Questo assegno le banche private lo hanno già firmato intestandolo alla Fiat, e in più lo Stato ha già dato tutti gli aiuti compatibili con un’economia libera, europea e globalizzata; ma la crisi dell’auto italiana galoppa, e ora bisogna decidere se questo fallimento va innanzitutto a carico degli azionisti, mentre lo Stato si prende cura delle sue conseguenze sociali con gli strumenti ordinari detti ammortizzatori sociali e un’iniziativa di sviluppo, per creare nuovi posti anche nel Sud in nuovi settori produttivi, oppure se si socializzano le perdite come al solito e si buttano le conseguenze della crisi sul sistema e sulla società italiana mascherando per l’ennesima volta (l’ottava? la nona?) il fallimento industriale degli Agnelli.

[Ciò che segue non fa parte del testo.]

(* ===== verification/AsmTrap.v ===== *)
(** * What the assembly does

    [trap_entry] saves the registers of the interrupted code in a trap frame and
    [trap_resume] loads them from one; [swtch] leaves one task and goes on with
    another. *)

From S2P Require Import Prelude Errors Kmalloc Vfs Addr Sv39 FrameAllocator PageMeta PageTable PageMap PageFork MemMgr MemFault UserMem UserView ForkView KernelMap TaskSpace Elf ElfLoad InitStack InOrder Registers FileTable TaskPool Sched TaskNew Asm.

Implicit Types (st : Hart) (m : gmap Z (list Z)) (ws : list Z).

(** ** Steps *)

Ltac explode l := repeat (destruct l as [|? l]; [discriminate|]); destruct l; [|discriminate].

(** A list of known length by its elements. *)
Lemma list_32 (l : list Z) : length l = 32%nat → l = [l !!! 0; l !!! 1; l !!! 2; l !!! 3; l !!! 4; l !!! 5; l !!! 6; l !!! 7; l !!! 8; l !!! 9; l !!! 10; l !!! 11; l !!! 12; l !!! 13; l !!! 14; l !!! 15; l !!! 16; l !!! 17; l !!! 18; l !!! 19; l !!! 20; l !!! 21; l !!! 22; l !!! 23; l !!! 24; l !!! 25; l !!! 26; l !!! 27; l !!! 28; l !!! 29; l !!! 30; l !!! 31]%nat.
Proof. intros H. explode l. reflexivity. Qed.
Lemma list_34 (l : list Z) : length l = 34%nat → l = [l !!! 0; l !!! 1; l !!! 2; l !!! 3; l !!! 4; l !!! 5; l !!! 6; l !!! 7; l !!! 8; l !!! 9; l !!! 10; l !!! 11; l !!! 12; l !!! 13; l !!! 14; l !!! 15; l !!! 16; l !!! 17; l !!! 18; l !!! 19; l !!! 20; l !!! 21; l !!! 22; l !!! 23; l !!! 24; l !!! 25; l !!! 26; l !!! 27; l !!! 28; l !!! 29; l !!! 30; l !!! 31; l !!! 32; l !!! 33]%nat.
Proof. intros H. explode l. reflexivity. Qed.

Lemma list_14 (l : list Z) : length l = 14%nat → l = [l !!! 0; l !!! 1; l !!! 2; l !!! 3; l !!! 4; l !!! 5; l !!! 6; l !!! 7; l !!! 8; l !!! 9; l !!! 10; l !!! 11; l !!! 12; l !!! 13]%nat.
Proof. intros H. explode l. reflexivity. Qed.

Lemma word_of_words p n m ws k : words_at p n m = ws → (k < n)%nat → word_at (p + 8 * Z.of_nat k) m = ws !!! k.
Proof.
  intros <- Hk. symmetry. apply list_lookup_total_correct. unfold words_at. by rewrite list_lookup_fmap, lookup_seqZ_lt by lia.
Qed.

Lemma get_set_ne r r' v st : r ≠ r' → get r (set r' v st) = get r st.
Proof. intros H. destruct r'; [done|]. unfold get, set. cbn [regs]. by rewrite list_lookup_total_insert_ne by done. Qed.
Lemma get_set_eq r v st : r ≠ 0%nat → (r < length (regs st))%nat → get r (set r v st) = v.
Proof. intros H Hl. destruct r; [done|]. unfold get, set. cbn [regs]. by rewrite list_lookup_total_insert_eq by done. Qed.
Lemma get_set_csrs r c st : get r (set_csrs c st) = get r st.
Proof. done. Qed.

(** Instructions that use no memory. *)
Section steps.
Variable (rest : list instr).
Lemma run_csrw c r st : run None (Csrw c r :: rest) st = run None rest (set_csrs (set_csr c (get r st) (csrs st)) st).
Proof. done. Qed.
Lemma run_csrr c r st : run None (Csrr r c :: rest) st = run None rest (set r (get_csr c (csrs st)) st).
Proof. done. Qed.
Lemma run_csrrw c r r' st : run None (Csrrw r c r' :: rest) st =
  run None rest (set r (get_csr c (csrs st)) (set_csrs (set_csr c (get r' st) (csrs st)) st)).
Proof. done. Qed.
Lemma run_li r v st : run None (Li r v :: rest) st = run None rest (set r v st).
Proof. done. Qed.
Lemma run_mv r r' st : run None (Mv r r' :: rest) st = run None rest (set r (get r' st) st).
Proof. done. Qed.
Lemma run_addi r r' v st : run None (Addi r r' v :: rest) st = run None rest (set r (wrap64 (get r' st + v)) st).
Proof. done. Qed.
Lemma run_and r r1 r2 st : run None (And r r1 r2 :: rest) st = run None rest (set r (Z.land (get r1 st) (get r2 st)) st).
Proof. done. Qed.
Lemma run_bnez r l st : run None (Bnez r l :: rest) st = run (if get r st =? 0 then None else Some l) rest st.
Proof. done. Qed.
End steps.

Lemma run_sd st rs off base p rest : get base st + off = p → word_ok (h_mem st) p →
  run None (Sd rs off base :: rest) st = run None rest (set_h_mem (set_word p (get rs st) (h_mem st)) st).
Proof. intros Hp Hok. cbn [run]. by rewrite (exec_sd st rs off base p). Qed.
Lemma run_ld st rd off base p rest : get base st + off = p → word_ok (h_mem st) p →
  run None (Ld rd off base :: rest) st = run None rest (set rd (word_at p (h_mem st)) st).
Proof. intros Hp Hok. cbn [run]. by rewrite (exec_ld st rd off base p). Qed.

(** The frame at the stack pointer is [ws]. *)
Definition framed ws st : Prop := words_ok (h_mem st) (get R.sp st) 34 ∧ words_at (get R.sp st) 34 (h_mem st) = ws.

Lemma framed_set ws r v st : framed ws st → r ≠ R.sp → framed ws (set r v st).
Proof. unfold framed. intros H Hr. rewrite get_set_ne by done. by destruct r. Qed.
Lemma framed_set_csrs ws c st : framed ws st → framed ws (set_csrs c st).
Proof. done. Qed.

Lemma load_word ws rd off k st rest : framed ws st → off = 8 * Z.of_nat k → (k < 34)%nat →
  run None (Ld rd off R.sp :: rest) st = run None rest (set rd (ws !!! k) st).
Proof.
  intros [Hok Hws] -> Hk. cbn [run]. rewrite (exec_ld _ rd _ R.sp _ eq_refl) by by apply Hok.
  by rewrite (word_of_words _ _ _ _ _ Hws Hk).
Qed.

Lemma load_words ws l st rest : framed ws st → Forall (λ x, (x.2 < 34)%nat ∧ x.1 ≠ 0%nat ∧ x.1 ≠ R.sp) l →
  run None (loads R.sp l ++ rest) st = run None rest (set_regs (foldl (λ rs x, <[x.1 := ws !!! x.2]> rs) (regs st) l) st).
Proof.
  intros [Hok Hws] Hl. assert (length ws = 34%nat) as E by (rewrite <-Hws; apply words_at_length).
  apply run_loads; by rewrite E.
Qed.

Lemma framed_loads ws l st : framed ws st → Forall (λ x, (x.2 < 34)%nat ∧ x.1 ≠ 0%nat ∧ x.1 ≠ R.sp) l →
  framed ws (set_regs (foldl (λ rs x, <[x.1 := ws !!! x.2]> rs) (regs st) l) st).
Proof.
  intros [H1 H2] Hl. unfold framed, get. cbn [regs set_regs h_mem].
  replace (foldl _ (regs st) l !!! R.sp) with (regs st !!! R.sp); [done|]. generalize (regs st). clear -Hl.
  induction Hl as [|[r k] l (_ & _ & Hr) _ IH]; intros rs; [done|]. cbn [foldl fst snd] in *.
  rewrite <-IH. by rewrite list_lookup_total_insert_ne.
Qed.

Lemma resume_tail ws l st rest : framed ws st → Forall (λ x, (x.2 < 34)%nat ∧ x.1 ≠ 0%nat ∧ x.1 ≠ R.sp) l →
  run None (loads R.sp l ++ Ld R.sp TF_SP R.sp :: Sret :: rest) st =
    Trap_returned (set R.sp (ws !!! 1%nat) (set_regs (foldl (λ rs x, <[x.1 := ws !!! x.2]> rs) (regs st) l) st)).
Proof. intros Hf Hl. rewrite (load_words ws) by done. by rewrite (load_word ws _ _ 1) by (done || lia || by apply framed_loads). Qed.

Ltac framed_tac := repeat first [assumption|apply framed_set_csrs|apply framed_set; [|discriminate]].
Ltac forall_tac := repeat (constructor; [split_and!; [cbn; lia|discriminate|discriminate]|]); constructor.

(** ** Return from a trap *)

(** What [trap_resume] leaves when the frame at its stack pointer is [ws]. *)
Record resumed st ws st' : Prop := {
  re_mem : h_mem st' = h_mem st;
  re_sepc : sepc (csrs st') = ws !!! 31%nat;
  re_sstatus : sstatus (csrs st') = ws !!! 33%nat;
  re_regs : regs st' = 0 :: (if Z.land (ws !!! 33%nat) SPP_MASK =? 0 then take 31 ws else <[3%nat := get R.tp st]> (take 31 ws));
  re_sscratch : sscratch (csrs st') = if Z.land (ws !!! 33%nat) SPP_MASK =? 0 then get R.tp st else 0;
}.

Definition resume_loads : list (nat * nat) :=
  [(1, 0); (3, 2); (7, 6); (8, 7); (9, 8); (10, 9); (11, 10); (12, 11); (13, 12); (14, 13); (15, 14); (16, 15); (17, 16);
   (18, 17); (19, 18); (20, 19); (21, 20); (22, 21); (23, 22); (24, 23); (25, 24); (26, 25); (27, 26); (28, 27); (29, 28); (30, 29); (31, 30)]%nat.

Lemma trap_resume_blocks : trap_resume =
  Ld R.t0 TF_SEPC R.sp :: Csrw Sepc R.t0 :: Ld R.t0 TF_SSTATUS R.sp :: Csrw Sstatus R.t0 :: loads R.sp resume_loads ++
  Ld R.t0 TF_SSTATUS R.sp :: Li R.t1 SPP_MASK :: And R.t0 R.t0 R.t1 :: Bnez R.t0 ret_kernel :: Label ret_userspace ::
  Csrw Sscratch R.tp :: loads R.sp [(5, 5 - 1); (6, 6 - 1); (4, 4 - 1)]%nat ++ Ld R.sp TF_SP R.sp :: Sret :: Label ret_kernel ::
  Csrw Sscratch R.zero :: loads R.sp [(5, 5 - 1); (6, 6 - 1)]%nat ++ [Ld R.sp TF_SP R.sp; Sret].
Proof. reflexivity. Qed.

Lemma trap_resume_ok st ws : length (regs st) = 32%nat → get R.zero st = 0 → framed ws st →
  ∃ st', run None trap_resume st = Trap_returned st' ∧ resumed st ws st'.
Proof.
  intros Hr H0 Hok. assert (Hl : length ws = 34%nat) by (destruct Hok as [_ <-]; apply words_at_length).
  rewrite trap_resume_blocks, (load_word ws _ _ 31), run_csrw by (done || lia). set (st1 := set_csrs _ _).
  assert (H1 : framed ws st1) by (unfold st1; framed_tac).
  rewrite (load_word ws _ _ 33 st1), run_csrw by (done || lia). set (st2 := set_csrs _ _).
  assert (H2 : framed ws st2) by (unfold st2; framed_tac).
  rewrite (load_words ws resume_loads) by (done || (unfold resume_loads; forall_tac)). set (st3 := set_regs _ _).
  assert (H3 : framed ws st3) by (apply framed_loads; [done|unfold resume_loads; forall_tac]).
  rewrite (load_word ws _ _ 33 st3), run_li, run_and, run_bnez by (done || lia). set (st4 := set R.t0 _ _).
  assert (H4 : framed ws st4) by (unfold st4; framed_tac). clear H1 H2 H3.
  assert (Hst : regs st4 = [get 0 st; ws !!! 0%nat; get R.sp st; ws !!! 2%nat; get R.tp st; Z.land (ws !!! 33%nat) SPP_MASK; SPP_MASK] ++
      drop 6 (take 31 ws) ∧ csrs st4 = mkCsrs (ws !!! 31%nat) (scause (csrs st)) (ws !!! 33%nat) (sscratch (csrs st)) (satp (csrs st)) ∧
      h_mem st4 = h_mem st).
  { unfold st4, st3, st2, st1. clear -Hr Hl. destruct st as [rs cs m]. cbn [regs] in Hr. rewrite (list_32 rs Hr), (list_34 ws Hl). done. }
  clearbody st4. clear st3 st2 st1. destruct Hst as (Hrs & Hcs & Hm). change (get R.t0 st4) with (regs st4 !!! 5%nat). rewrite Hrs.
  cbn [lookup_total list_lookup_total app]. destruct (Z.land (ws !!! 33%nat) SPP_MASK =? 0) eqn:Hspp.
  - change (run None (Label ret_userspace :: ?rest) st4) with (run None rest st4). rewrite run_csrw, (resume_tail ws) by (done || forall_tac).
    eexists. split; [done|]. split; rewrite ?Hspp; cbn [h_mem set set_regs set_csrs csrs set_csr sepc sstatus sscratch regs]; rewrite ?Hcs; try done.
    + rewrite Hrs, <-H0. clear -Hl. rewrite (list_34 ws Hl). done.
    + unfold get at 1. rewrite Hrs. done.
  - change (run (Some ret_kernel) _ st4) with
      (run None (Csrw Sscratch R.zero :: loads R.sp [(5, 5 - 1); (6, 6 - 1)]%nat ++ [Ld R.sp TF_SP R.sp; Sret]) st4).
    rewrite run_csrw, (resume_tail ws) by (done || forall_tac).
    eexists. split; [done|]. split; rewrite ?Hspp; cbn [h_mem set set_regs set_csrs csrs set_csr sepc sstatus sscratch regs]; rewrite ?Hcs; try done.
    + rewrite Hrs, <-H0. clear -Hl. rewrite (list_34 ws Hl). done.
    + unfold get at 1. rewrite Hrs. exact H0.
Qed.

(** ** Entry of a trap *)

(** The memory is [m0] but for a frame at the stack pointer [tf], so far [ws]. *)
Record saving m0 (tf : Z) ws st : Prop := {
  sv_sp : get R.sp st = tf;
  sv_ok : words_ok m0 tf 34;
  sv_length : length ws = 34%nat;
  sv_stored : stored m0 (h_mem st) tf ws;
}.

Lemma saving_set m0 tf ws r v st : saving m0 tf ws st → r ≠ R.sp → saving m0 tf ws (set r v st).
Proof. intros [] Hr. split; [by rewrite get_set_ne|done|done|by destruct r]. Qed.
Lemma saving_set_csrs m0 tf ws c st : saving m0 tf ws st → saving m0 tf ws (set_csrs c st).
Proof. by intros []; split. Qed.

Lemma saving_framed m0 tf ws st : saving m0 tf ws st → framed ws st.
Proof. intros [<- H2 H3 [H4 _ H5]]. rewrite H3 in H4. split; [|done]. intros i Hi. by apply H5, H2. Qed.

Lemma store_words m0 tf ws l st rest : saving m0 tf ws st → Forall (λ x, (x.2 < 34)%nat) l →
  ∃ m', run None (stores R.sp l ++ rest) st = run None rest (set_h_mem m' st) ∧
    saving m0 tf (foldl (λ ws x, <[x.2 := get x.1 st]> ws) ws l) (set_h_mem m' st).
Proof.
  intros [<- H2 H3 H4] Hl. destruct (run_stores R.sp l st m0 ws rest) as (m' & E & H5); [by rewrite H3|by rewrite H3|done|].
  exists m'. split; [done|]. split; [done|done| |done]. clear -H3. revert ws H3.
  induction l as [|x l IH]; intros ws Hl; [done|]. cbn [foldl]. apply IH. by rewrite length_insert.
Qed.

Definition entry_stores : list (nat * nat) :=
  [(3, 2); (5, 4); (6, 5); (7, 6); (8, 7); (9, 8); (10, 9); (11, 10); (12, 11); (13, 12); (14, 13); (15, 14); (16, 15); (17, 16);
   (18, 17); (19, 18); (20, 19); (21, 20); (22, 21); (23, 22); (24, 23); (25, 24); (26, 25); (27, 26); (28, 27); (29, 28); (30, 29); (31, 30)]%nat.

(** From the label [save_trapframe] on. *)
Definition save_code : list instr :=
  Csrr R.ra Sscratch :: stores R.sp [(1, 3)]%nat ++ Ld R.ra TF_RA R.sp :: Csrw Sscratch R.zero :: stores R.sp entry_stores ++
  Csrr R.t0 Sepc :: stores R.sp [(5, 31)]%nat ++ Csrr R.t0 Scause :: stores R.sp [(5, 32)]%nat ++
  Csrr R.t0 Sstatus :: stores R.sp [(5, 33)]%nat ++ Mv R.a0 R.sp :: Call_trap_handler :: trap_resume.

Fallire si può, non è un disonore cedere le armi al mercato e diventare una branca dell’industria automobilistica più forte dopo cent’anni piuttosto ben portati e in un mondo radicalmente trasformato dalla globalizzazione.

Il problema è che in certe circostanze fallire si deve, punto e basta. Pagandone le conseguenze nel modo corretto, senza spirito di rivalsa sociale o di vendetta.

E si deve altresì smettere di ingurgitare soldi pubblici e privati, che dovrebbero incentivare lo sviluppo e la modernizzazione dell’economia italiana anziché curare lo stato terminale di un’azienda senza futuro, per un progetto che non esiste più: si paga, si svende, si chiude.

Anche Termini Imerese, se necessario. Perché lì bisogna creare posti veri e un sistema industriale che espanda e innovi la base produttiva del Mezzogiorno, non mantenere in vita l’ennesima fabbrica assistita.

Che i vescovi non capiscano questo linguaggio, è comprensibile, perché da sempre le coscienze, non gli Stati, si governano con i paternostri. Che non lo capiscano i deputati e i senatori e i ministri di Forza Italia, impegnati nella rincorsa demagogica, è strabiliante.

Lo stato in Italia, come in Germania e in Francia, svolge funzioni storiche diverse da quelle dei governi anglosassoni. Anche i posti di lavoro di questo giornale e di tante altre aziende editoriali sono in parte sovvenzionati dallo Stato.

Ma se nonostante questo fallissimo i nostri bilanci, chiuderemmo senza chiedere la pubblica carità. Che non funziona. Nessuno deve essere abbandonato a se stesso e alla disperazione sociale.

Ci sono modi per attenuare gli effetti di un fallimento aziendale che sono compatibili con una concezione efficiente e non statolatrica dell’economia. Ci sono modi per trasformare perfino un fallimento in un’occasione, invece di trascinare solidalmente tutti nel pozzo nero dei debiti di un business senza speranze.